O diretor ressalta que muitos dos professores que dão aula hoje na UEL foram alunos dele. “Ele formou vários professores. A primeira geração desses professores já se aposentou. A segunda geração ainda está aqui. Deu estrutura de sustentação para a obra do Vilanova Artigas, construiu a barragem do Igapó 1, entre outras obras. Realmente ele foi uma pessoa excepcional.”

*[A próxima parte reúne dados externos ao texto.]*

(* ===== verification/Recovery.v ===== *)
(** The dual-copy checkpoint protocol of the extent manager
    ([components/extent-manager/src/checkpoint.rs]), recovery from it
    ([recovery.rs]) and the I/O part of [run_checkpoint] ([lib.rs]): what a
    crash after any number of sector writes leaves behind. *)

From S2P Require Import Prelude Bytes Slab Buddy Region Checkpoint.

Module Recovery.
Import Region Codec Device.
Local Open Scope Z_scope.

Definition CHECKPOINT_HEADER_SIZE : nat := 16.

Record SharedState := mkShared {
  sh_params : FormatParams;
  sh_seq : Z;
  sh_superblock : Superblock.Superblock
}.

Abbreviation res A := (result A ExtentManagerError).
Abbreviation SB := Superblock.Superblock.

Section protocol.
Context (crc32 : list Z → Z).

(** Header and payload, with a zero in place of the checksum. *)
Definition raw_blob (seq : Z) (payload : list Z) : list Z :=
  to_le_bytes 8 seq ++ to_le_bytes 4 (Z.of_nat (as_u32 (length payload))) ++
  to_le_bytes 4 0 ++ payload.

Definition blob_of (seq : Z) (payload : list Z) : list Z :=
  let raw := raw_blob seq payload in
  take 12 raw ++ to_le_bytes 4 (crc32 raw) ++ drop 16 raw.

(** The superblock with the given copy active. *)
Definition activate (s : SB) (copy seq : Z) : SB :=
  Superblock.mkSb (Superblock.magic s) (Superblock.version s) (Superblock.data_disk_size s)
    (Superblock.sector_size s) (Superblock.slab_size s) (Superblock.max_extent_size s)
    (Superblock.region_count s) seq copy (Superblock.checkpoint_region_offset s)
    (Superblock.checkpoint_region_size s) (Superblock.instance_id s)
    (Superblock.metadata_disk_ns_id s) (Superblock.data_start_offset s).

(** The byte offset of a copy. *)
Definition copy_offset (s : SB) (copy : Z) : outcome Z :=
  m ← mul_w 64 copy (Superblock.checkpoint_region_size s);
  add_w 64 (Superblock.checkpoint_region_offset s) m.

Definition write_checkpoint (c : client) (budget : nat) (d : Disk) (rs : list RegionState)
    (sh : SharedState) : outcome (res unit * SharedState * Disk * nat) :=
  payload ← serialize_regions rs;
  let sb := sh_superblock sh in
  inactive ← sub_w 1 (Superblock.active_copy sb);
  region_offset ← copy_offset sb inactive;
  new_seq ← add_w 64 (sh_seq sh) 1;
  let total_needed := (CHECKPOINT_HEADER_SIZE + length payload)%nat in
  if Superblock.checkpoint_region_size sb <? Z.of_nat total_needed
  then Ret (Err CorruptMetadata, sh, d, budget)
  else
    let blob := pad c (blob_of new_seq payload) in
    let lba := region_offset / Z.of_nat (sector_size c) in
    match write_blocks c budget d lba blob with
    | (Err e, d, b) => Ret (Err e, sh, d, b)
    | (Ok _, d, b) =>
        Ret (Ok (), mkShared (sh_params sh) new_seq (activate sb inactive new_seq), d, b)
    end.

(** The checkpoint, then the superblock. *)
Definition checkpoint_io (c : client) (budget : nat) (d : Disk) (rs : list RegionState)
    (sh : SharedState) : outcome (res unit * SharedState * Disk) :=
  '(x, sh, d, b) ← write_checkpoint c budget d rs sh;
  match x with
  | Err e => Ret (Err e, sh, d)
  | Ok _ =>
      let '(x, d, _) := write_blocks c b d 0 (Superblock.serialize crc32 (sh_superblock sh)) in
      Ret (x, sh, d)
  end.

Definition read_checkpoint_region (c : client) (d : Disk) (region_byte_offset region_size expected_seq : Z) :
    res (list Z) :=
  let ss := sector_size c in
  let lba := region_byte_offset / Z.of_nat ss in
  match read_blocks c d lba ss with
  | Err e => Err e
  | Ok header_sector =>
      if (length header_sector <? CHECKPOINT_HEADER_SIZE)%nat then Err CorruptMetadata
      else
        let seq := rd 8 0 header_sector in
        let payload_len := Z.to_nat (rd 4 8 header_sector) in
        let stored_crc := rd 4 12 header_sector in
        if negb (seq =? expected_seq) then Err CorruptMetadata
        else
          let total := (CHECKPOINT_HEADER_SIZE + payload_len)%nat in
          if region_size <? Z.of_nat total then Err CorruptMetadata
          else
            let aligned_len := (num_blocks c total * ss)%nat in
            match (if (aligned_len <=? ss)%nat then Ok header_sector
                   else read_blocks c d lba aligned_len) with
            | Err e => Err e
            | Ok raw =>
                if (length raw <? total)%nat then Err CorruptMetadata
                else
                  let check_buf := take 12 raw ++ to_le_bytes 4 0 ++ drop 16 (take total raw) in
                  if negb (stored_crc =? crc32 check_buf) then Err CorruptMetadata
                  else Ok (drop CHECKPOINT_HEADER_SIZE (take total raw))
            end
  end.

Definition recover (c : client) (d : Disk) : outcome (res (SB * list (list SlabDescriptor))) :=
  match read_blocks c d 0 Superblock.SUPERBLOCK_SIZE with
  | Err e => Ret (Err e)
  | Ok sb_data =>
      match Superblock.deserialize crc32 sb_data with
      | Err e => Ret (Err e)
      | Ok sb =>
          if Superblock.checkpoint_seq sb =? 0
          then Ret (Ok (sb, replicate (Z.to_nat (Superblock.region_count sb)) []))
          else
            active_offset ← copy_offset sb (Superblock.active_copy sb);
            inactive ← sub_w 1 (Superblock.active_copy sb);
            inactive_offset ← copy_offset sb inactive;
            let size := Superblock.checkpoint_region_size sb in
            match read_checkpoint_region c d active_offset size (Superblock.checkpoint_seq sb) with
            | Ok data =>
                match deserialize_slabs data with
                | Ok regions => Ret (Ok (sb, regions))
                | Err e => Ret (Err e)
                end
            | Err _ =>
                let prev_seq := saturating_sub (Superblock.checkpoint_seq sb) 1 in
                if 0 <? prev_seq then
                  match read_checkpoint_region c d inactive_offset size prev_seq with
                  | Ok data =>
                      match deserialize_slabs data with
                      | Ok regions => Ret (Ok (sb, regions))
                      | Err e => Ret (Err e)
                      end
                  | Err _ => Ret (Err CorruptMetadata)
                  end
                else Ret (Err CorruptMetadata)
            end
      end
  end.

(** ** What is durable *)

Section durability.
Context (c : client).

(** The two copies are whole sectors behind the superblock. *)
Record geometry (s : SB) : Prop := {
  g_offset : (Z.of_nat (sector_size c) | Superblock.checkpoint_region_offset s);
  g_size : (Z.of_nat (sector_size c) | Superblock.checkpoint_region_size s);
  g_behind : 4096 ≤ Superblock.checkpoint_region_offset s;
  g_fits : Superblock.checkpoint_region_offset s + 2 * Superblock.checkpoint_region_size s < 2 ^ 64
}.

Definition copy_lba (s : SB) (copy : Z) : Z :=
  (Superblock.checkpoint_region_offset s + copy * Superblock.checkpoint_region_size s) /
  Z.of_nat (sector_size c).

Record copy_holds (d : Disk) (s : SB) (copy seq : Z) (p : list Z) : Prop := {
  ch_data : holds_data c d (copy_lba s copy) (blob_of seq p);
  ch_fits : Z.of_nat (CHECKPOINT_HEADER_SIZE + length p) ≤ Superblock.checkpoint_region_size s;
  ch_len : Z.of_nat (length p) < 2 ^ 32;
  ch_seq : is_u 64 seq
}.

(** The disk durably records the regions [ds] under superblock [s]. *)
Record durable (d : Disk) (s : SB) (ds : list (list SlabDescriptor)) : Prop := {
  du_ok : Superblock.ok s;
  du_geometry : geometry s;
  du_sb : holds_data c d 0 (Superblock.serialize crc32 s);
  du_copy :
    (Superblock.checkpoint_seq s = 0 ∧ ds = replicate (Z.to_nat (Superblock.region_count s)) []) ∨
    (Superblock.checkpoint_seq s ≠ 0 ∧
     ∃ p, copy_holds d s (Superblock.active_copy s) (Superblock.checkpoint_seq s) p ∧
          deserialize_slabs p = Ok ds)
}.

End durability.
End protocol.

(** ** Reading a copy *)

Section reading.
Context (crc32 : list Z → Z) (Hcrc : ∀ l, is_u 32 (crc32 l)).
Context (c : client) (Hss : (96 ≤ sector_size c)%nat).
#[local] Arguments Nat.div : simpl never.
#[local] Arguments Nat.mul : simpl never.

Lemma raw_shape seq p :
  Z.of_nat (length p) < 2 ^ 32 →
  raw_blob seq p = (to_le_bytes 8 seq ++ to_le_bytes 4 (Z.of_nat (length p))) ++ to_le_bytes 4 0 ++ p.
Proof. intros H. unfold raw_blob. rewrite as_u32_small by done. by rewrite <- app_assoc. Qed.

Lemma blob_shape seq p :
  Z.of_nat (length p) < 2 ^ 32 →
  blob_of crc32 seq p = (to_le_bytes 8 seq ++ to_le_bytes 4 (Z.of_nat (length p))) ++
    to_le_bytes 4 (crc32 (raw_blob seq p)) ++ p.
Proof.
  intros H. unfold blob_of.
  rewrite (raw_shape seq p H) at 1 3.
  rewrite take_app_length' by (rewrite length_app, !length_to_le_bytes by lia; done).
  rewrite (app_assoc _ (to_le_bytes 4 0)).
  rewrite drop_app_length' by (rewrite !length_app, !length_to_le_bytes by lia; done). done.
Qed.

Lemma length_blob seq p :
  Z.of_nat (length p) < 2 ^ 32 → length (blob_of crc32 seq p) = (16 + length p)%nat.
Proof. intros H. rewrite blob_shape, !length_app, !length_to_le_bytes by (done || lia). done. Qed.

Em entrevista à FOLHA nos 60 anos da Concha Acústica, Queiroz revelou que a estrutura no Centro foi o projeto mais desafiador que teve durante sua carreira. “Naquele tempo tinha pouca gente para calcular aquele projeto com uma régua de cálculo", instrumento que ele classificava como o computador da época.


O presidente do Ceal (Clube de engenharia e Arquitetura de Londrina), Carlos Jose Marques da Costa Branco, relembra que ele foi presidente da entidade nos anos de 1974 e 1975. Costa Branco relembra que ele foi seu professor.  "Ele foi pioneiro no uso de concreto protendido em Londrina. Ele sempre pesquisou bastante. Sempre tinha que pensar um pouco mais", ressalta.  Ele enaltece a Concha Acústica como uma das obras mais icônicas de Queiroz. "É uma laje encurvada e inclinada para frente. Em princípio parece instável, mas tem vigas subterrâneas ligadas à uma sapata. Tem uma fundação diferente", ressalta.


"Uma das coisas que sempre falei para ele fazer foi escrever um livro da história da engenharia de Londrina. Ele trabalhou na prefeitura e fez um monte de coisa", enaltece Costa Branco.  


Ao longo de mais de 60 anos de carreira, Queiroz calculava que tinha construído cerca de 4 milhões de metros quadrados em todos os Estados do Brasil. Quando chegou a Londrina, a cidade contava com apenas cinco edifícios e cerca de 30 mil habitantes. 


O velório será realizado na quinta-feira (14), no Ceal (Clube de Engenharia e Arquitetura de Londrina). A demora para o início é decorrente dos trâmites para doação dos órgãos.